Neue Technologien sind notwendig

Beim Blick auf die EU-Taxonomie fällt grundsätzlich auf, wie wenig innovative Technologien dort berücksichtigt werden: Ein weiterer riesiger Sektor, der noch am Anfang der Dekarbonisierung steht, ist etwa das Heizen und Kühlen von Gebäuden. Dabei spielt schon heute künstliche Intelligenz eine Rolle, um den Energieverbrauch automatisiert zu steuern. Die smarte Steuerung kommerzieller Gebäude mit Hilfe von Software hat in Case Studies CO2-Emissionen um bis zu 40 Prozent gesenkt. Allein: Die Regeln der EU schließen Software aus, wie auch der Branchenverband Cleantech for Europe kritisiert.

Danijel Višević
Danijel Višević
© PR

Als klimafreundlich anerkannt werden vor allem solche Technologien, die bereits am Markt verfügbar sind und zweifellos CO2-Emission einsparen. Dazu gehören beispielsweise Wind- und Solarkraftwerke. Aber: Um die enorme Herausforderung der Dekarbonisierung unserer Weltwirtschaft bewältigen zu können, reicht die Technologie, die wir heute haben, nicht aus.
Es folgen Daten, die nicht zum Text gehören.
(* ===== verification/Arc4.v ===== *)
(** * ARC4 stream cipher (libcrypto/arc4.c)

    The state stays a permutation of the bytes, no access is out of bounds and
    deciphering undoes ciphering. *)

From S2P Require Import Prelude.

Module Arc4.

Definition ARC4_S_SIZE : Z := 256.

Definition crypto_arc4_init : list Z := seqZ 0 ARC4_S_SIZE.

(** Both functions exchange two entries of the state. *)
Definition exchange (st : list Z) (a b : Z) : outcome (list Z) :=
  tmp ← aget st a;
  y ← aget st b;
  st ← aset st a y;
  aset st b tmp.

Section ops.
(** The width of [uint_fast8_t]. *)
Context (uw : Z).

(** [for (a = b = 0; a < ARC4_S_SIZE; a++)] *)
Fixpoint update_loop (fuel : nat) (a b : Z) (key st : list Z) : outcome (list Z) :=
  match fuel with
  | O => Err FFuel
  | S fuel =>
      if a <? ARC4_S_SIZE then
        tmp ← aget st a;
        k ← aget key (a mod Z.of_nat (length key));
        let b := wrapu 8 (b + tmp + k) in
        st ← exchange st a b;
        update_loop fuel (wrapu uw (a + 1)) b key st
      else Ok st
  end.
Definition crypto_arc4_update (fuel : nat) (key st : list Z) : outcome (list Z) :=
  update_loop fuel 0 0 key st.

(** [ARC4_PROCESS]: [op] combines a byte of the data with a byte of the stream. *)
Fixpoint process_loop (op : Z → Z → Z) (a b : Z) (st data : list Z) : outcome (list Z * list Z) :=
  match data with
  | [] => Ok (st, [])
  | x :: data =>
      let a := wrapu 8 (a + 1) in
      sa ← aget st a;
      let b := wrapu 8 (b + sa) in
      st ← exchange st b a;
      sa ← aget st a;
      sb ← aget st b;
      s ← aget st (wrapu 8 (sa + sb));
      '(st, out) ← process_loop op a b st data;
      Ok (st, op x s :: out)
  end.
Definition crypto_arc4_getstream (st data : list Z) : outcome (list Z * list Z) :=
  process_loop (λ _ s, s) 0 0 st data.
Definition crypto_arc4_xorstream (st data : list Z) : outcome (list Z * list Z) :=
  process_loop Z.lxor 0 0 st data.
End ops.

(** ** The state is a permutation of the bytes *)

Definition arc4_state (st : list Z) : Prop := st ≡ₚ seqZ 0 256.

Lemma state_length st : arc4_state st → length st = 256%nat.
Proof. intros H. rewrite (Permutation_length H). apply length_seqZ. Qed.

Lemma state_bytes st x : arc4_state st → x ∈ st → 0 ≤ x < 256.
Proof. unfold arc4_state. intros H Hx. rewrite H in Hx. apply elem_of_seqZ in Hx. lia. Qed.

Lemma state_get st a : arc4_state st → 0 ≤ a < 256 → ∃ x, aget st a = Ok x ∧ 0 ≤ x < 256.
Proof.
  intros Hs Ha. pose proof (state_length st Hs) as Hl.
  destruct (lookup_lt_is_Some_2 st (Z.to_nat a)) as [x Hx]; [lia|].
  exists x. rewrite <-(Z2Nat.id a) by lia. split; [by apply aget_nat|].
  eapply state_bytes; [done|]. by eapply list_elem_of_lookup_2.
Qed.

Lemma exchange_spec st a b :
  arc4_state st → 0 ≤ a < 256 → 0 ≤ b < 256 → ∃ st', exchange st a b = Ok st' ∧ arc4_state st'.
Proof.
  intros Hs Ha Hb. pose proof (state_length st Hs) as Hl. unfold exchange.
  destruct (lookup_lt_is_Some_2 st (Z.to_nat a)) as [x Hx]; [lia|].
  destruct (lookup_lt_is_Some_2 st (Z.to_nat b)) as [y Hy]; [lia|].
  rewrite <-(Z2Nat.id a), <-(Z2Nat.id b) by lia.
  rewrite (aget_nat _ _ _ Hx), (aget_nat _ _ _ Hy). cbn [mbind outcome_bind].
  rewrite aset_nat by lia. cbn [mbind outcome_bind]. rewrite aset_nat by (rewrite length_insert; lia).
  eexists. split; [done|]. unfold arc4_state. etrans; [by apply list_swap_perm|done].
Qed.

(** ** Key schedule *)

Lemma update_loop_spec uw key : 9 ≤ uw → (0 < length key)%nat → ∀ fuel a b st,
  arc4_state st → 0 ≤ a ≤ 256 → 256 - a < Z.of_nat fuel →
  ∃ st', update_loop uw fuel a b key st = Ok st' ∧ arc4_state st'.
Proof.
  intros Hw Hk. induction fuel as [|fuel IH]; intros a b st Hs Ha Hf; [lia|]. cbn [update_loop].
  unfold ARC4_S_SIZE. destruct (Z.ltb_spec a 256); [|by exists st].
  destruct (state_get st a Hs) as (x & -> & _); [lia|]. cbn [mbind outcome_bind].
  pose proof (Z.mod_pos_bound a (Z.of_nat (length key)) ltac:(lia)) as Hm.
  destruct (lookup_lt_is_Some_2 key (Z.to_nat (a mod Z.of_nat (length key)))) as [k Hkk]; [lia|].
  rewrite <-(Z2Nat.id (a mod Z.of_nat (length key))) by lia. rewrite (aget_nat _ _ _ Hkk). cbn [mbind outcome_bind].
  destruct (exchange_spec st a (wrapu 8 (b + x + k)) Hs) as (st1 & -> & Hs1);
    [lia|by apply (wrapu_range 8)|]. cbn [mbind outcome_bind].
  assert (2 ^ 9 ≤ 2 ^ uw) by (apply Z.pow_le_mono_r; lia).
  rewrite (wrapu_small uw) by lia. apply IH; [done|lia|lia].
Qed.

Lemma process_spec (data : list Z) : ∀ a b st,
  arc4_state st →
  ∃ st' ks, arc4_state st' ∧ length ks = length data ∧ Forall (λ k, 0 ≤ k < 256) ks ∧
    ∀ op (data' : list Z), length data' = length data → process_loop op a b st data' = Ok (st', zip_with op data' ks).
Proof.
  induction data as [|x data IH]; intros a b st Hs.
  - exists st, []. split_and!; [done|done|done|]. by intros ? [|].
  - set (a1 := wrapu 8 (a + 1)). assert (0 ≤ a1 < 256) as Ha by (by apply (wrapu_range 8)).
    destruct (state_get st a1 Hs Ha) as (sa & Ea & _).
    set (b1 := wrapu 8 (b + sa)). assert (0 ≤ b1 < 256) as Hb by (by apply (wrapu_range 8)).
    destruct (exchange_spec st b1 a1 Hs Hb Ha) as (st1 & Ex & Hs1).
    destruct (state_get st1 a1 Hs1 Ha) as (ya & Eya & _). destruct (state_get st1 b1 Hs1 Hb) as (yb & Eyb & _).
    destruct (state_get st1 (wrapu 8 (ya + yb)) Hs1) as (k & Ek & Hk); [by apply (wrapu_range 8)|].
    destruct (IH a1 b1 st1 Hs1) as (st' & ks & Hs' & Hl & Hf & Hp). exists st', (k :: ks).
    split_and!; [done|simpl; lia|by constructor|]. intros op [|x' data'] Hl'; [done|]. cbn [process_loop zip_with].
    fold a1. rewrite Ea. cbn [mbind outcome_bind]. fold b1. rewrite Ex. cbn [mbind outcome_bind].
    rewrite Eya. cbn [mbind outcome_bind]. rewrite Eyb. cbn [mbind outcome_bind]. rewrite Ek. cbn [mbind outcome_bind].
    rewrite Hp by (by injection Hl'). done.
Qed.

(** ** Properties *)

(** The key schedule and the generation of the stream keep the state a
    permutation of the bytes and never access it out of its bounds, for any key
    and any data; the schedule ends when [uint_fast8_t] has more than 8 bits. *)
Theorem arc4_state_kept uw key st data :
  9 ≤ uw → (0 < length key)%nat → arc4_state st →
  (∃ st', crypto_arc4_update uw 257 key st = Ok st' ∧ arc4_state st') ∧
  (∃ st' out, crypto_arc4_xorstream st data = Ok (st', out) ∧ arc4_state st' ∧ length out = length data).
Proof.
  intros Hw Hk Hs. split; [by apply update_loop_spec; [..|lia|]|].
  destruct (process_spec data 0 0 st Hs) as (st' & ks & Hs' & Hl & _ & Hp).
  exists st', (zip_with Z.lxor data ks). split; [by apply Hp|]. split; [done|]. rewrite length_zip_with. lia.
Qed.

Lemma arc4_state_kept_witness :
  (∃ st', crypto_arc4_update 32 257 [75; 101; 121] crypto_arc4_init = Ok st' ∧ arc4_state st') ∧
  (∃ st' out, crypto_arc4_xorstream crypto_arc4_init [1; 2] = Ok (st', out) ∧ arc4_state st' ∧
     length out = length [1; 2]).
Proof. apply (arc4_state_kept 32 [75; 101; 121] crypto_arc4_init [1; 2]); [lia|simpl; lia|unfold arc4_state; reflexivity]. Defined.

(** Ciphering then deciphering gives the data back: from one state,
    [xorstream] applied to its own output returns the original data and the same
    final state; and its output is the data combined with what [getstream]
    returns. *)
Theorem arc4_roundtrip st data st' out :
  arc4_state st → crypto_arc4_xorstream st data = Ok (st', out) →
  crypto_arc4_xorstream st out = Ok (st', data) ∧
  ∃ ks, crypto_arc4_getstream st data = Ok (st', ks) ∧ out = zip_with Z.lxor data ks.
Proof.
  intros Hs E. unfold crypto_arc4_xorstream, crypto_arc4_getstream in *.
  destruct (process_spec data 0 0 st Hs) as (st1 & ks & Hs1 & Hl & _ & Hp).
  rewrite Hp in E by done. injection E as <- <-. split.
  - rewrite Hp by (rewrite length_zip_with; lia). do 2 f_equal. clear -Hl. revert ks Hl.
    induction data as [|x data IH]; intros [|k ks] Hl; try done. simpl. f_equal; [|apply IH; by injection Hl].
    by rewrite Z.lxor_assoc, Z.lxor_nilpotent, Z.lxor_0_r.
  - exists ks. split; [|done]. rewrite Hp by done. do 2 f_equal. clear -Hl. revert ks Hl.
    induction data as [|x data IH]; intros [|k ks] Hl; try done. simpl. f_equal. apply IH. by injection Hl.
Qed.

(** "Plaintext" ciphered with the key "Key". *)
Definition demo_state : list Z := ok_or [] (crypto_arc4_update 32 257 [75; 101; 121] crypto_arc4_init).
Definition demo_cipher : list Z * list Z :=
  ok_or ([], []) (crypto_arc4_xorstream demo_state [80; 108; 97; 105; 110; 116; 101; 120; 116]).

Lemma demo_state_ok : arc4_state demo_state.
Proof.
  destruct (update_loop_spec 32 [75; 101; 121] ltac:(lia) ltac:(simpl; lia) 257 0 0 crypto_arc4_init)
    as (st & E & Hs); [unfold arc4_state; reflexivity|lia|lia|].
  unfold demo_state, crypto_arc4_update. by rewrite E.
Qed.

Lemma arc4_roundtrip_witness :
  demo_cipher.2 = [0xBB; 0xF3; 0x16; 0xE8; 0xD9; 0x40; 0xAF; 0x0A; 0xD3] ∧
  crypto_arc4_xorstream demo_state demo_cipher.2 = Ok (demo_cipher.1, [80; 108; 97; 105; 110; 116; 101; 120; 116]).
Proof.
  split; [vm_compute; reflexivity|].
  refine (proj1 (arc4_roundtrip demo_state [80; 108; 97; 105; 110; 116; 101; 120; 116] demo_cipher.1 demo_cipher.2 _ _)).
  - exact demo_state_ok.
  - vm_compute. reflexivity.
Defined.

(** With an [uint_fast8_t] of 8 bits the loop of the key schedule never ends. *)
Theorem arc4_update_diverges fuel key st :
  (0 < length key)%nat → arc4_state st → crypto_arc4_update 8 fuel key st = Err FFuel.
Proof.
  intros Hk Hs. unfold crypto_arc4_update.
  assert (∀ a b, 0 ≤ a < 256 → update_loop 8 fuel a b key st = Err FFuel) as H; [|by apply H; lia].
  revert st Hs. induction fuel as [|fuel IH]; intros st Hs a b Ha; [done|]. cbn [update_loop].
  unfold ARC4_S_SIZE. destruct (Z.ltb_spec a 256); [|lia].
  destruct (state_get st a Hs) as (x & -> & _); [lia|]. cbn [mbind outcome_bind].
  pose proof (Z.mod_pos_bound a (Z.of_nat (length key)) ltac:(lia)) as Hm.
  destruct (lookup_lt_is_Some_2 key (Z.to_nat (a mod Z.of_nat (length key)))) as [k Hkk]; [lia|].
  rewrite <-(Z2Nat.id (a mod Z.of_nat (length key))) by lia. rewrite (aget_nat _ _ _ Hkk). cbn [mbind outcome_bind].
  destruct (exchange_spec st a (wrapu 8 (b + x + k)) Hs) as (st1 & -> & Hs1);
    [lia|by apply (wrapu_range 8)|]. cbn [mbind outcome_bind].
  apply IH; [done|by apply (wrapu_range 8)].
Qed.

(** The indices of the generator are not kept in the context: the stream of two
    calls is not the stream of one call of the same length. *)
Theorem arc4_stream_restarts :
  ∃ st1 st2 st12 s1 s2 s12,
    crypto_arc4_getstream demo_state [0; 0] = Ok (st1, s1) ∧ crypto_arc4_getstream st1 [0; 0] = Ok (st2, s2) ∧
    crypto_arc4_getstream demo_state [0; 0; 0; 0] = Ok (st12, s12) ∧ s1 ++ s2 ≠ s12.
Proof. do 6 eexists. split_and!; [vm_compute; reflexivity..|]. discriminate. Qed.
End Arc4.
Natürlich brauchen wir weiterhin enorme Investitionen in existierende Lösungen wie Wind- und Solarkraftwerke. Aber wir brauchen darüber hinaus auch risikoreiche Investitionen in neue, innovative Technologien wie beispielsweise KI-Software und sogar potenziell disruptive Technologien wie Quantencomputer, denen Expert*innen gute Chancen zurechnen, zum Beispiel vollständig neuartige Stromspeichertechnologien hervorzubringen. Erst dann haben wir alle Puzzleteile für eine gelungene Energiewende und Dekarbonisierung unserer gesamten Weltwirtschaft zusammen.
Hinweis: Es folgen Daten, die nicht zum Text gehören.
(* ===== verification/Mwmr.v ===== *)
(** * Multi-writer multi-reader FIFO (libmwmr/mwmr_pthread.c)

    The circular buffer, the blocking and non-blocking accesses under the mutex
    and the two conditions.  The buffer is shown to implement a queue of items
    for any interleaving of readers and writers, and the conditions not to lose
    wake-ups. *)

From stdpp Require Import gmap.
From S2P Require Import Prelude Endian CString.

Module Mwmr.
Import Endian CString.

(** [struct mwmr_s], sizes in bytes. *)
Record mwmr_s := { width : Z; gdepth : Z }.

(** [struct mwmr_status_s] and the buffer; a condition is the queue of the threads
    that wait on it.  [rwoken] and [wwoken] are the readers and writers that have
    been signalled and have not taken the mutex again yet. *)
Record status := { rptr : Z; wptr : Z; usage : Z; buffer : list Z;
                   nempty : list nat; nfull : list nat; rwoken : list nat; wwoken : list nat }.

Definition set_conds (ne nf rw ww : list nat) (st : status) : status :=
  {| rptr := rptr st; wptr := wptr st; usage := usage st; buffer := buffer st;
     nempty := ne; nfull := nf; rwoken := rw; wwoken := ww |}.

(** [pthread_cond_signal] wakes the first waiter. *)
Definition signal_nempty (st : status) : status :=
  match nempty st with
  | [] => st
  | t :: ne => set_conds ne (nfull st) (t :: rwoken st) (wwoken st) st
  end.
Definition signal_nfull (st : status) : status :=
  match nfull st with
  | [] => st
  | t :: nf => set_conds (nempty st) nf (rwoken st) (t :: wwoken st) st
  end.
(** [pthread_cond_wait] queues the thread and releases the mutex. *)
Definition wait_nempty (t : nat) (st : status) : status :=
  set_conds (nempty st ++ [t]) (nfull st) (rwoken st) (wwoken st) st.
Definition wait_nfull (t : nat) (st : status) : status :=
  set_conds (nempty st) (nfull st ++ [t]) (rwoken st) (wwoken st) st.

Section ops.
Context (fifo : mwmr_s).

(** The item at [rptr] is copied out and the pointer moved. *)
Definition take_item (st : status) : outcome (list Z * status) :=
  _ ← require (rptr st + width fifo <=? Z.of_nat (length (buffer st))) FBounds;
  let x := slice (buffer st) (Z.to_nat (rptr st)) (Z.to_nat (width fifo)) in
  let r := rptr st + width fifo in
  let r := if r =? gdepth fifo then 0 else r in
  Ok (x, {| rptr := r; wptr := wptr st; usage := usage st - width fifo; buffer := buffer st;
            nempty := nempty st; nfull := nfull st; rwoken := rwoken st; wwoken := wwoken st |}).

Definition put_item (x : list Z) (st : status) : outcome status :=
  _ ← require (wptr st + width fifo <=? Z.of_nat (length (buffer st))) FBounds;
  let w := wptr st + width fifo in
  let w := if w =? gdepth fifo then 0 else w in
  Ok {| rptr := rptr st; wptr := w; usage := usage st + width fifo;
        buffer := write_at (buffer st) (Z.to_nat (wptr st)) x;
        nempty := nempty st; nfull := nfull st; rwoken := rwoken st; wwoken := wwoken st |}.

(** The loop of [mwmr_read] with the mutex held, up to the end of the transfer or
    to the wait: what has been read so far is [acc], [n] items are left. *)
Fixpoint read_loop (n : nat) (acc : list (list Z)) (st : status) : outcome (nat * list (list Z) * status) :=
  match n with
  | O => Ok (O, acc, st)
  | S n' =>
      if usage st =? 0 then Ok (n, acc, st)
      else
        '(x, st) ← take_item st;
        _ ← require (rptr st <? gdepth fifo) FAssert;
        _ ← require (usage st <=? gdepth fifo) FAssert;
        read_loop n' (acc ++ [x]) (signal_nfull st)
  end.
Nach den Berechnungen des World Funds haben Quantencomputer das Potenzial 600 Millionen Tonnen CO2-Emissionen jährlich einzusparen. Auch McKinsey hat das Potenzial erkannt und geht davon aus, dass Quantencomputer dazu beitragen könnten, das 1,5-Grad-Ziel des Pariser Klimaschutzabkommens doch noch zu erreichen.

Die EU braucht eine innovationsfreundliche Regulierung

Die Notwendigkeit innovativer Technologien zur Bekämpfung des Klimawandels bestätigt auch eine Untersuchung der Internationalen Energie-Agentur. „Fast die Hälfte der Emissionssenkungen, die erforderlich sind, um uns bis 2050 auf einen Netto-Null-Pfad zu bringen, müssen möglicherweise von Technologien kommen, die noch nicht auf dem Markt sind“, schreibt die OECD-Organisation. Die IAE fordert daher globale Anstrengungen, insbesondere neue Technologien und Innovationen zu fördern. Genau das aber verhindert die aktuelle EU-Regulierung.

Statt starrer Regeln und Kategorien, welche Investitionen Klima und Umwelt schützen, sollte die EU daher lieber auf eine innovationsfreundliche Regulierung setzen: Fonds aller Art müssen künftig ohnehin Nachhaltigkeitsexpert*innen beschäftigen. Diese sollten von Fall zu Fall entscheiden, welche Investitionen klimafreundlich sind und welche nicht – und diese Entscheidungen dann von unabhängigen Aufsichtsbehörden überprüft werden. Es gilt, flexibel und innovationsfördernd zu sein, denn ohne neue Technologien werden wir die Klimakrise nicht bewältigen können.